What you should do: Go over these records and count the lines with the string "default" in them; the count is all that should be returned.

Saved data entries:
(* ===== verification/Credential.v ===== *)
(** Credential bundles ([src/credential_bundle.go]) and the source chain of an
    admission ([src/sources.go]).

    The PEM decoder, the certificate parser and the chain verification of
    [crypto/x509] are the fields of [X509]. *)
From S2P Require Import Prelude GoStrings GoTime GoJson Types Sha256 GoNet AdmissionTypes.
From stdpp Require Import pretty.
Local Open Scope string_scope.
Local Open Scope Z_scope.
Local Open Scope list_scope.

(** * Definitions *)

Class X509 := {
  CertPool : Type;
  pem_blocks : bytes -> list (string * bytes);
  x509_ParseCertificate : bytes -> result Certificate;
  (** [cert.Verify] with the roots, the certificates of the intermediate pool
      ([None] for a nil pool) and the client-authentication usage. *)
  x509_Verify : Certificate -> CertPool -> option (list Certificate) -> option error
}.

(** [src/credential_bundle.go:NewCredentialBundle] *)
Definition NewCredentialBundle (agentChain principalChain caCerts : list Certificate)
  : result CredentialBundle :=
  if zlen agentChain =? 0 then Err (Errorf "credential_bundle: agent chain is required" [])
  else if zlen principalChain =? 0 then Err (Errorf "credential_bundle: principal chain is required" [])
  else Ok {| AgentChain := agentChain; PrincipalChain := principalChain; CACerts := caCerts |}.

(** [src/credential_bundle.go:CredentialBundle.Agent] *)
Definition Agent (b : option CredentialBundle) : option Certificate :=
  match b with None => None | Some b => head (AgentChain b) end.

(** [src/credential_bundle.go:CredentialBundle.Principal] *)
Definition Principal (b : option CredentialBundle) : option Certificate :=
  match b with None => None | Some b => head (PrincipalChain b) end.

(** [src/credential_bundle.go:intermediatesPool] *)
Definition intermediatesPool (certs : list Certificate) : option (list Certificate) :=
  if zlen certs =? 0 then None else Some certs.

Section Bundle.
  Context {HF : HashFunction} {CP : CertificateParser} {X : X509}.

(** [src/credential_bundle.go:VerifyPrincipalKeyHash] *)
Definition VerifyPrincipalKeyHash (agent principal : option Certificate) : option error :=
  match agent, principal with
  | None, _ => Some (Errorf "credential_bundle: nil agent cert" [])
  | Some _, None => Some (Errorf "credential_bundle: nil principal cert" [])
  | Some agent, Some principal =>
      match ParseAIC agent with
      | Err err => Some (Errorf "credential_bundle: parse agent AIC: %w" [AWrap err])
      | Ok aic =>
          let kh := match aic with Some a => KeyHash (AICPrincipal a) | None => [] end in
          if zlen kh =? 0 then Some (Errorf "credential_bundle: agent has no keyHash in PrincipalUid" [])
          else if bool_decide (Sum256 (RawSubjectPublicKeyInfo principal) = kh) then None
          else Some (Errorf "credential_bundle: principal cert SPKI hash mismatch with AIC keyHash" [])
      end
  end.

(** [src/credential_bundle.go:VerifyBundle] *)
Definition VerifyBundle (bundle : option CredentialBundle) (roots : option CertPool) : option error :=
  match bundle, roots with
  | None, _ => Some (Errorf "credential_bundle: nil bundle" [])
  | Some _, None =>
      Some (Errorf "credential_bundle: no trust roots provided (client-supplied CA certs are not trusted)" [])
  | Some b, Some roots =>
      match AgentChain b with
      | [] => Some (Errorf "credential_bundle: empty agent chain" [])
      | agent :: agent_rest =>
          match x509_Verify agent roots (intermediatesPool agent_rest) with
          | Some err => Some (Errorf "credential_bundle: agent chain: %w" [AWrap err])
          | None =>
              match PrincipalChain b with
              | [] => Some (Errorf "credential_bundle: empty principal chain" [])
              | principal :: principal_rest =>
                  match x509_Verify principal roots (intermediatesPool principal_rest) with
                  | Some err => Some (Errorf "credential_bundle: principal chain: %w" [AWrap err])
                  | None => VerifyPrincipalKeyHash (Agent bundle) (Principal bundle)
                  end
              end
          end
      end
  end.

(** [src/credential_bundle.go:168-178 ParseCredentialBundlePEM] a certificate
    goes to the agent chain if it carries an AIC, else to the principal chain
    if it carries an authorization, else to the CA certificates. *)
Definition classify (b : CredentialBundle) (cert : Certificate) : CredentialBundle :=
  match ParseAIC cert with
  | Ok (Some _) => {| AgentChain := AgentChain b ++ [cert]; PrincipalChain := PrincipalChain b;
                      CACerts := CACerts b |}
  | _ =>
      match ParseUserPermissionExtension cert with
      | Ok (Some _) => {| AgentChain := AgentChain b; PrincipalChain := PrincipalChain b ++ [cert];
                          CACerts := CACerts b |}
      | _ => {| AgentChain := AgentChain b; PrincipalChain := PrincipalChain b;
                CACerts := CACerts b ++ [cert] |}
      end
  end.

(** [src/credential_bundle.go:ParseCredentialBundlePEM] *)
Definition ParseCredentialBundlePEM (data : bytes) : result CredentialBundle :=
  let ders := map snd (List.filter (fun b => String.eqb b.1 "CERTIFICATE") (pem_blocks data)) in
  match map_result x509_ParseCertificate ders with
  | Err err => Err (Errorf "credential_bundle: parse PEM cert: %w" [AWrap err])
  | Ok certs =>
      if zlen certs =? 0 then Err (Errorf "credential_bundle: no certificates in PEM" [])
      else Ok (foldl classify {| AgentChain := []; PrincipalChain := []; CACerts := [] |} certs)
  end.
End Bundle.

(** ** The source chain *)

(** [big.Int.Text(16)] *)
Fixpoint hex_digits (fuel : nat) (z : Z) : string :=
  match fuel with
  | O => ""
  | S f => (if z <? 16 then "" else hex_digits f (z / 16)) +:+ String (hex_digit (z mod 16)) ""
  end.
Definition Text16 (z : Z) : string :=
  let m := Z.abs z in
  (if z <? 0 then "-" else "") +:+ hex_digits (S (Z.to_nat (Z.log2 m))) m.

(** [big.Int.String]; a nil pointer prints as [<nil>]. *)
Definition serial_String (s : option Z) : string :=
  match s with None => "<nil>" | Some z => pretty z end.

Section SourceChain.
  Context {HF : HashFunction} {CS : ClcSemantics}.

(** [src/sources.go:digestOfDER] *)
Definition digestOfDER (der : bytes) : string * bytes := ("sha-256", Sum256 der).

(** [src/sources.go:certID] *)
Definition certID (c : Certificate) : string :=
  match SerialNumber c with
  | Some z => "serial:" +:+ Text16 z
  | None => "sha256:" +:+ hex_encode (digestOfDER (Raw c)).2
  end.

(** [src/sources.go:issuerName] *)
Definition issuerName (c : Certificate) : string :=
  if String.eqb (IssuerCN c) "" then Issuer c else IssuerCN c.

Definition source_ref (kind : string) (c : Certificate) : SourceRef :=
  {| SourceKind := kind; SourceID := certID c; SourceIssuer := issuerName c;
     SourceDigest := digestOfDER (Raw c) |}.

(** [src/sources.go:BuildSourceChain] *)
Definition BuildSourceChain (clientCert : option Certificate) (aic : option AIC)
    (userCert : option Certificate) : result (list SourceRef) :=
  match clientCert with
  | None => Err (Errorf "%w: no client certificate" [AWrap (ErrNew "semantics.ErrSourceShape")])
  | Some c =>
      let kind := match aic with Some _ => "aic-x509" | None => "principal-cert" end in
      let chain := source_ref kind c ::
        match userCert with Some u => [source_ref "principal-cert" u] | None => [] end in
      match ValidateSourceChain chain with
      | Some err => Err err
      | None => Ok chain
      end
  end.
End SourceChain.

Example text16 : map Text16 [0; 255; 4096; -26] = ["0"; "ff"; "1000"; "-1a"].
Proof. vm_compute. reflexivity. Qed.

(** * Lemmas *)
Section BundleFacts.
  Context {HF : HashFunction} {CP : CertificateParser} {X : X509}.

Lemma VerifyPrincipalKeyHash_None agent principal :
  VerifyPrincipalKeyHash (Some agent) (Some principal) = None <->
  exists aic, ParseAIC agent = Ok (Some aic) /\ KeyHash (AICPrincipal aic) <> [] /\
    KeyHash (AICPrincipal aic) = Sum256 (RawSubjectPublicKeyInfo principal).
Proof.
  unfold VerifyPrincipalKeyHash. destruct (ParseAIC agent) as [[aic|]|e]; simpl.
  - destruct (zlen _ =? 0) eqn:E.
    { apply zlen_eqb_nil in E. split; [done|]. intros (a & [= <-] & ? & _). done. }
    assert (KeyHash (AICPrincipal aic) <> []) as Hne by (intros H; by rewrite H in E).
    case_bool_decide; split; try done; [by exists aic|].
    intros (a & [= ->] & _ & H'). congruence.
  - split; [done|]. by intros (a & ? & _).
  - split; [done|]. by intros (a & ? & _).
Qed.

(** A credential bundle verifies exactly when operator roots are given, the
    agent's and the principal's chains both lead to them, and the agent's AIC
    names the principal's key by its hash; the certificates the client calls
    its CA play no part. *)
Theorem bundle_verified_iff b roots :
  VerifyBundle (Some b) roots = None <->
  exists pool agent agents principal principals aic,
    roots = Some pool /\ AgentChain b = agent :: agents /\ PrincipalChain b = principal :: principals /\
    x509_Verify agent pool (intermediatesPool agents) = None /\
    x509_Verify principal pool (intermediatesPool principals) = None /\
    ParseAIC agent = Ok (Some aic) /\ KeyHash (AICPrincipal aic) <> [] /\
    KeyHash (AICPrincipal aic) = Sum256 (RawSubjectPublicKeyInfo principal).
Proof.
  unfold VerifyBundle. destruct roots as [pool|]; [|split; [done|naive_solver]].
  destruct (AgentChain b) as [|a ar] eqn:Ea; [split; [done|naive_solver]|].
  destruct (x509_Verify a _ _) eqn:Ev; [split; [done|naive_solver congruence]|].
  destruct (PrincipalChain b) as [|p pr] eqn:Ep; [split; [done|naive_solver]|].
  destruct (x509_Verify p _ _) eqn:Ew; [split; [done|naive_solver congruence]|].
  unfold Agent, Principal. rewrite Ea, Ep. cbn [head]. rewrite VerifyPrincipalKeyHash_None. naive_solver.
Qed.

Lemma classify_all b cs : let b' := foldl classify b cs in
  AgentChain b ++ PrincipalChain b ++ CACerts b ++ cs ≡ₚ
  AgentChain b' ++ PrincipalChain b' ++ CACerts b'.
Proof.
  revert b. induction cs as [|c cs IH]; intros b; simpl; [by rewrite app_nil_r|].
  rewrite <- IH. unfold classify. repeat case_match; simpl; rewrite <- ?app_assoc; simpl;
  rewrite ?(Permutation_middle _ _ c); rewrite ?Permutation_middle; done.
Qed.
End BundleFacts.
(* ===== verification/Rbac.v ===== *)
(** Role-based access: the role checks of [src/rbac.go] and the gateway's
    authorization policy of [src/policy.go].

    The files, the PKCS#7 verification and the certificate chain verification
    are the fields of [PolicyEnv]; the global policy is the state that
    [SetAuthorizationPolicy] and [LoadGatewayPolicy] change. *)
From S2P Require Import Prelude GoStrings GoTime GoJson Types Capability.
Local Open Scope string_scope.
Local Open Scope Z_scope.
Local Open Scope list_scope.

(** * Definitions *)

(** [src/rbac.go:RolePrefix] *)
Definition RolePrefix := "gateway:".
(** [src/rbac.go:16-23 RoleWild] *)
Definition RoleWild := "gateway:*".
Definition RoleAdmin := "gateway:admin".

(** [src/rbac.go:ExtractRoles] *)
Definition ExtractRoles (cert : Certificate) : list string :=
  List.filter (fun r => has_prefix r RolePrefix) (map trim_space (OrganizationalUnit cert)).

(** [src/rbac.go:CheckRole] *)
Fixpoint CheckRole (roles allowed : list string) : bool :=
  match roles with
  | [] => false
  | role :: roles' =>
      if String.eqb role RoleWild then true
      else if existsb (fun allow => String.eqb role allow ||
                        (String.eqb allow RoleWild && has_prefix role RolePrefix)) allowed then true
      else CheckRole roles' allowed
  end.
(** [src/evidence_sink.go:479-487 EmitDecisionRecords] *)
Definition base_context (cfg : EvidenceConfig) (env : emission_env) (c : EvidenceContext) : EvidenceContext := {|
  Facts := Facts c; RecorderID := if String.eqb (RecorderID c) "" then CfgRecorderID cfg else RecorderID c;
  OperationID := OperationID c; EMethod := EMethod c; EPath := EPath c; TraceID := TraceID c;
  CtxPrincipal := CtxPrincipal c; AgentID := AgentID c; Serial := Serial c; CtxOutcome := CtxOutcome c;
  At := if IsZero (At c) then ev_now env else At c |}.

(** [src/evidence_sink.go:457-460 EmitDecisionRecords] the chain, when it builds. *)
Definition emission_sources (cert : option Certificate) (aic : option AIC) (userCert : option Certificate)
  : option (list SourceRef) :=
  match BuildSourceChain cert aic userCert with Ok c => Some c | Err _ => None end.
(** [src/evidence_sink.go:471-475 EmitDecisionRecords] the nonce of this emission,
    with the instant and the age when a TTL is configured. *)
Definition instance_ctx (cfg : EvidenceConfig) (env : emission_env) : string * Time * Z :=
  if 0 <? TTL cfg then (ev_nonce env, ev_now env, whole_seconds (TTL cfg)) else (ev_nonce env, zero_time, 0).
Definition sink_of (cfg : EvidenceConfig) : EvidenceSink := default SlogSink (Sink cfg).

(** [src/evidence_sink.go:EmitDecisionRecords] *)
Definition EmitDecisionRecords (env : emission_env) (cfg : option EvidenceConfig) (sinkCtx : EvidenceContext)
    (cert : option Certificate) (aic : option AIC) (pa : option PrincipalAuthorization)
    (userCert : option Certificate) (ops : list OperationDecision)
  : list RecordRef * list emitted * option error :=
  match cfg with
  | None => ([], [], None)
  | Some cfg =>
      let recorders := evidenceRecorders aic pa in
      if zlen ops =? 0 then ([], [], None)
      else if profileNoDecision cfg then ([], [], None)
      else if Z.of_nat (size recorders) =? 0 then ([], [], None)
      else
        emit_all cfg (sink_of cfg) env (instance_ctx cfg env) (emission_sources cert aic userCert)
          (base_context cfg env sinkCtx) recorders 0 (source_pairs ops (recorderNames recorders))
  end.

(** [src/evidence_sink.go:EmitOperationEvidence] *)
Definition EmitOperationEvidence (env : emission_env) (cfg : option EvidenceConfig) (ctx : EvidenceContext)
    (cert : option Certificate) (aic : option AIC) (op : OperationDecision) :=
  EmitDecisionRecords env cfg ctx cert aic None None [op].

(** [src/admission_record.go:NewAdmissionEnvelope] a fact whose digest has no
    key is not a subject. *)
Definition NewAdmissionEnvelope (rec : AdmissionRecord) : result Envelope :=
  let subjects := flat_map (fun f => match digestKey (FactDigest f) with
    | Err _ => []
    | Ok alg => [{| SubjectName := FactType f; SubjectDigest := [(alg, hex_encode (Value (FactDigest f)))] |}]
    end) (RecFacts rec) in
  match CanonicalJSON_Admission StatementTypeInToto subjects AdmissionRecordPredicateType rec with
  | Err e => Err e
  | Ok payload => Ok {| Payload := payload; PayloadType := PayloadTypeInToto; Signatures := [] |}
  end.
End Evidence.

(** * Lemmas *)
Section EvidenceFacts.
  Context {ES : EvidenceSemantics} {CN : CapabilityNames} {CS : ClcSemantics} {HF : HashFunction}.




(** ** Tags *)
Definition named (names : list string) (s : StatementSubject) : bool :=
  existsb (String.eqb (SubjectName s)) names.

Lemma tag_subject_In name digest l s :
  s ∈ tag_subject name digest l -> SubjectName s = name -> SubjectDigest s = digest.
Proof.
  unfold tag_subject. destruct (existsb _ l) eqn:E.
  - intros Hs Hn. apply list_elem_of_fmap in Hs as (s0 & -> & _).
    destruct (String.eqb_spec (SubjectName s0) name); [done|]. by simplify_eq.
  - intros [Hs|Hs]%elem_of_app Hn.
    + exfalso. assert (existsb (fun s => String.eqb (SubjectName s) name) l = true); [|congruence].
      apply existsb_exists_elem. exists s. split; [done|]. by apply String.eqb_eq.
    + apply list_elem_of_singleton in Hs as ->. done.
Qed.

Lemma tag_subject_present name digest l : exists s, s ∈ tag_subject name digest l /\ SubjectName s = name.
Proof.
  unfold tag_subject. destruct (existsb _ l) eqn:E.
  - apply existsb_exists_elem in E as (s & Hs & Hn). apply String.eqb_eq in Hn.
    exists {| SubjectName := SubjectName s; SubjectDigest := digest |}. split; [|done].
    apply list_elem_of_fmap. exists s. split; [|done]. by rewrite (proj2 (String.eqb_eq _ _) Hn).
  - eexists. split; [apply elem_of_app; right; by apply list_elem_of_singleton|done].
Qed.
(* ===== verification/Challenge.v ===== *)
(** Challenges ([src/challenge.go], [evidenceProblem] of [src/aicverifier.go]):
    a refusal that presenting evidence can fix is answered with a problem
    document that says what is missing.

    A challenge and its construction belong to package [semantics] (class
    [ChallengeSemantics]); the clock and the random source are read where the
    source reads them ([challenge_env]). *)
From S2P Require Import Prelude GoStrings GoTime GoJson Types Sha256 AdmissionTypes Evidence.
Local Open Scope string_scope.
Local Open Scope Z_scope.
Local Open Scope list_scope.

(** * Definitions *)

(** [semantics.ObtainHint] and [semantics.ChallengeParams]; the retry bound is
    its instant. *)
Record ObtainHint := { HintKind : string; HintURL : string }.
Record ChallengeParams := {
  CPID : string; CPNonce : string; CPAudience : string; CPActionDigest : Digest; CPNow : Time;
  CPTTL : Duration; CPObtainHints : list ObtainHint; CPRetry : option Time
}.

Class ChallengeSemantics `{EvidenceSemantics} := {
  Challenge : Type;
  RequirementResult : Type;
  EvidenceFact : Type;
  BuildChallengeFromDecision : Decision -> ChallengeParams -> result Challenge;
  BuildChallengeFromRequirement : Requirement -> RequirementResult -> ChallengeParams -> result Challenge;
  DigestOf_operation : Operation -> result Digest;
  DigestOfCanonical : bytes -> Digest;
  EvaluateRequirement : Requirement -> list EvidenceFact -> Time -> result RequirementResult;
  Satisfied : RequirementResult -> bool;
  SatVerdict : RequirementResult -> string;
  MissingRoles : RequirementResult -> list string;
  RequirementID : Requirement -> string
}.

(** [src/challenge.go:ChallengeConfig]; an injected clock or token source is the
    value it answers. *)
Record ChallengeConfig := {
  ChTTL : Duration; ChAudience : string; RetryAfter : Duration; ObtainHints : list ObtainHint;
  NowFn : option Time; NewID : option string; NewNonce : option string
}.

(** [src/challenge.go:ProblemDetails] *)
Record ProblemDetails `{ChallengeSemantics} := {
  PType : string; PTitle : string; PStatus : Z; PDetail : message; PInstance : string;
  PChallenge : option Challenge
}.

(** The readings of a challenge: the clock when the parameters are built and
    when the retry bound is, and the random source for its two tokens. *)
Record challenge_env := {
  ch_now : Time; ch_retry_now : Time; ch_rand_id : result bytes; ch_rand_nonce : result bytes
}.

Section Challenges.
  Context {ES : EvidenceSemantics} {CH : ChallengeSemantics}.

(** [src/challenge.go:ProblemTypeEvidenceRequired] *)
Definition ProblemTypeEvidenceRequired := "https://varwof.com/clc/v1/problems/evidence-required".

(** [src/challenge.go:randomToken] *)
Definition randomToken (override : option string) (rand : result bytes) : result string :=
  match override with
  | Some s => Ok s
  | None => match rand with
            | Err err => Err (Errorf "challenge: random token: %w" [AWrap err])
            | Ok buf => Ok (hex_encode buf) end
  end.
(** [src/challenge.go:newID] *)
Definition newID (c : ChallengeConfig) (env : challenge_env) : result string :=
  randomToken (NewID c) (ch_rand_id env).
(** [src/challenge.go:newNonce] *)
Definition newNonce (c : ChallengeConfig) (env : challenge_env) : result string :=
  randomToken (NewNonce c) (ch_rand_nonce env).

(** [src/challenge.go:142-168 buildChallengeForResult] the challenge of one
    unresolved operation. *)
Definition operation_challenge (cfg : ChallengeConfig) (env : challenge_env) (od : OperationDecision)
  : result Challenge :=
  let decision := {| DecVerdict := VerdictAllowUR; DecReason := ""; Unresolved := ODUnresolved od |} in
  match DigestOf_operation {| OpID := ODID od; OpParams := ODParams od |} with
  | Err err => Err err
  | Ok actionDigest =>
      match newNonce cfg env with
      | Err err => Err err
      | Ok nonce =>
          if String.eqb nonce "" then Err (Errorf "challenge nonce unavailable" [])
          else match newID cfg env with
          | Err err => Err err
          | Ok id =>
              if String.eqb id "" then Err (Errorf "challenge id unavailable" [])
              else BuildChallengeFromDecision decision {|
                CPID := id; CPNonce := nonce; CPAudience := ChAudience cfg; CPActionDigest := actionDigest;
                CPNow := default (ch_now env) (NowFn cfg); CPTTL := ChTTL cfg;
                CPObtainHints := ObtainHints cfg;
                CPRetry := if 0 <? RetryAfter cfg
                           then Some (Add (default (ch_retry_now env) (NowFn cfg)) (RetryAfter cfg)) else None |}
          end
      end
  end.

(** An operation the requester can still obtain evidence for. *)
Definition obtainable (od : OperationDecision) : bool :=
  bool_decide (ODVerdict od = VerdictAllowUR) && negb (Released od).

(** [src/challenge.go:buildChallengeForResult] over the decisions of the result,
    [None] for a nil result. *)
Fixpoint buildChallengeForResult (cfg : ChallengeConfig) (env : challenge_env)
    (ods : list OperationDecision) : result (option Challenge) :=
  match ods with
  | [] => Ok None
  | od :: ods' =>
      if obtainable od then
        match operation_challenge cfg env od with Ok c => Ok (Some c) | Err err => Err err end
      else buildChallengeForResult cfg env ods'
  end.

Definition evidence_required (detail : message) (c : Challenge) : ProblemDetails := {|
  PType := ProblemTypeEvidenceRequired; PTitle := "Authorization evidence required"; PStatus := 403;
  PDetail := detail; PInstance := ""; PChallenge := Some c |}.

(** [src/challenge.go:problemForResult] *)
Definition problemForResult (ods : list OperationDecision) (cfg : option ChallengeConfig)
    (env : challenge_env) (detail : message) : result (option ProblemDetails) :=
  match cfg with
  | None => Ok None
  | Some cfg =>
      match buildChallengeForResult cfg env ods with
      | Err err => Err err
      | Ok None => Ok None
      | Ok (Some c) => Ok (Some (evidence_required detail c))
      end
  end.

(** [src/aicverifier.go:evidenceProblem] for a request with the method and path
    given, at the instant the requirement was evaluated. *)
Definition evidenceProblem (cfg : option ChallengeConfig) (required : list Operation) (req : Requirement)
    (sat : RequirementResult) (now : Time) (view : option (string * string)) (env : challenge_env)
  : result (option ProblemDetails) :=
  match cfg with
  | None => Ok None
  | Some cc =>
      match newID cc env with
      | Err err => Err err
      | Ok id =>
          match newNonce cc env with
          | Err err => Err err
          | Ok nonce =>
              if String.eqb nonce "" || String.eqb id ""
              then Err (Errorf "challenge randomness unavailable" [])
              else
                match (match required with
                       | [] => Ok (DigestOfCanonical (ascii_bytes
                                 match view with None => "admission" | Some (m, p) => m +:+ " " +:+ p end))
                       | _ => DigestOf_operations required end) with
                | Err err => Err err
                | Ok digest =>
                    match BuildChallengeFromRequirement req sat {|
                      CPID := id; CPNonce := nonce; CPAudience := ChAudience cc; CPActionDigest := digest;
                      CPNow := now; CPTTL := ChTTL cc; CPObtainHints := ObtainHints cc;
                      CPRetry := if 0 <? RetryAfter cc then Some (Add now (RetryAfter cc)) else None |} with
                    | Err err => Err err
                    | Ok c => Ok (Some (evidence_required
                        (Errorf "requirement %s is %s" [AStr (RequirementID req); AStr (SatVerdict sat)]) c))
                    end
                end
          end
      end
  end.

(** [src/challenge.go:213-217 writeAuthError] the [Retry-After] header: seconds
    left rounded up (to the thousandth), none when the bound has passed. *)
Definition retry_after_seconds (notBefore now : Time) : option Z :=
  let seconds := Z.quot (Sub notBefore now + 999 * 1000000) Second in
  if 0 <? seconds then Some seconds else None.

(** * Lemmas *)
Lemma buildChallenge_find cfg env ods :
  buildChallengeForResult cfg env ods =
  match list_find (fun od => obtainable od = true) ods with
  | None => Ok None
  | Some (_, od) => match operation_challenge cfg env od with Ok c => Ok (Some c) | Err err => Err err end
  end.
Proof.
  induction ods as [|od ods IH]; [done|]. simpl. destruct (obtainable od) eqn:E.
  - rewrite decide_True by done. done.
  - rewrite decide_False by congruence. rewrite IH.
    destruct (list_find (fun od => obtainable od = true) ods) as [[? ?]|]; done.
Qed.

(** * Properties *)

(** A challenge answers the first operation whose residual obligations are
    unmet and unreleased, with its digest, and a refusal without such an
    operation never carries one: a hard refusal is not dressed as a retry. *)
Theorem challenge_for_obtainable ods cfg env detail :
  ((forall od, od ∈ ods -> obtainable od = false) ->
   problemForResult ods (Some cfg) env detail = Ok None) /\
  (forall p, problemForResult ods (Some cfg) env detail = Ok (Some p) ->
   exists i od c, ods !! i = Some od /\ obtainable od = true /\
     (forall j od', ods !! j = Some od' -> (j < i)%nat -> obtainable od' = false) /\
     operation_challenge cfg env od = Ok c /\ PChallenge p = Some c /\ PDetail p = detail /\ PStatus p = 403).
Proof.
  unfold problemForResult. rewrite buildChallenge_find. split.
  - intros H. rewrite (proj2 (list_find_None _ _)); [done|]. apply Forall_forall.
    intros od Hod. by rewrite (H od Hod).
  - intros p. destruct (list_find _ ods) as [[i od]|] eqn:E; [|done].
    apply list_find_Some in E as (Hi & Ho & Hj). destruct (operation_challenge cfg env od) as [c|] eqn:Ec; [|done].
    intros [= <-]. exists i, od, c. split; [done|]. split; [done|]. split; [|done].
    intros j od' Hj' Hlt. specialize (Hj j od' Hj' Hlt). by destruct (obtainable od').
Qed.
End Challenges.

Answer to the exercise: 3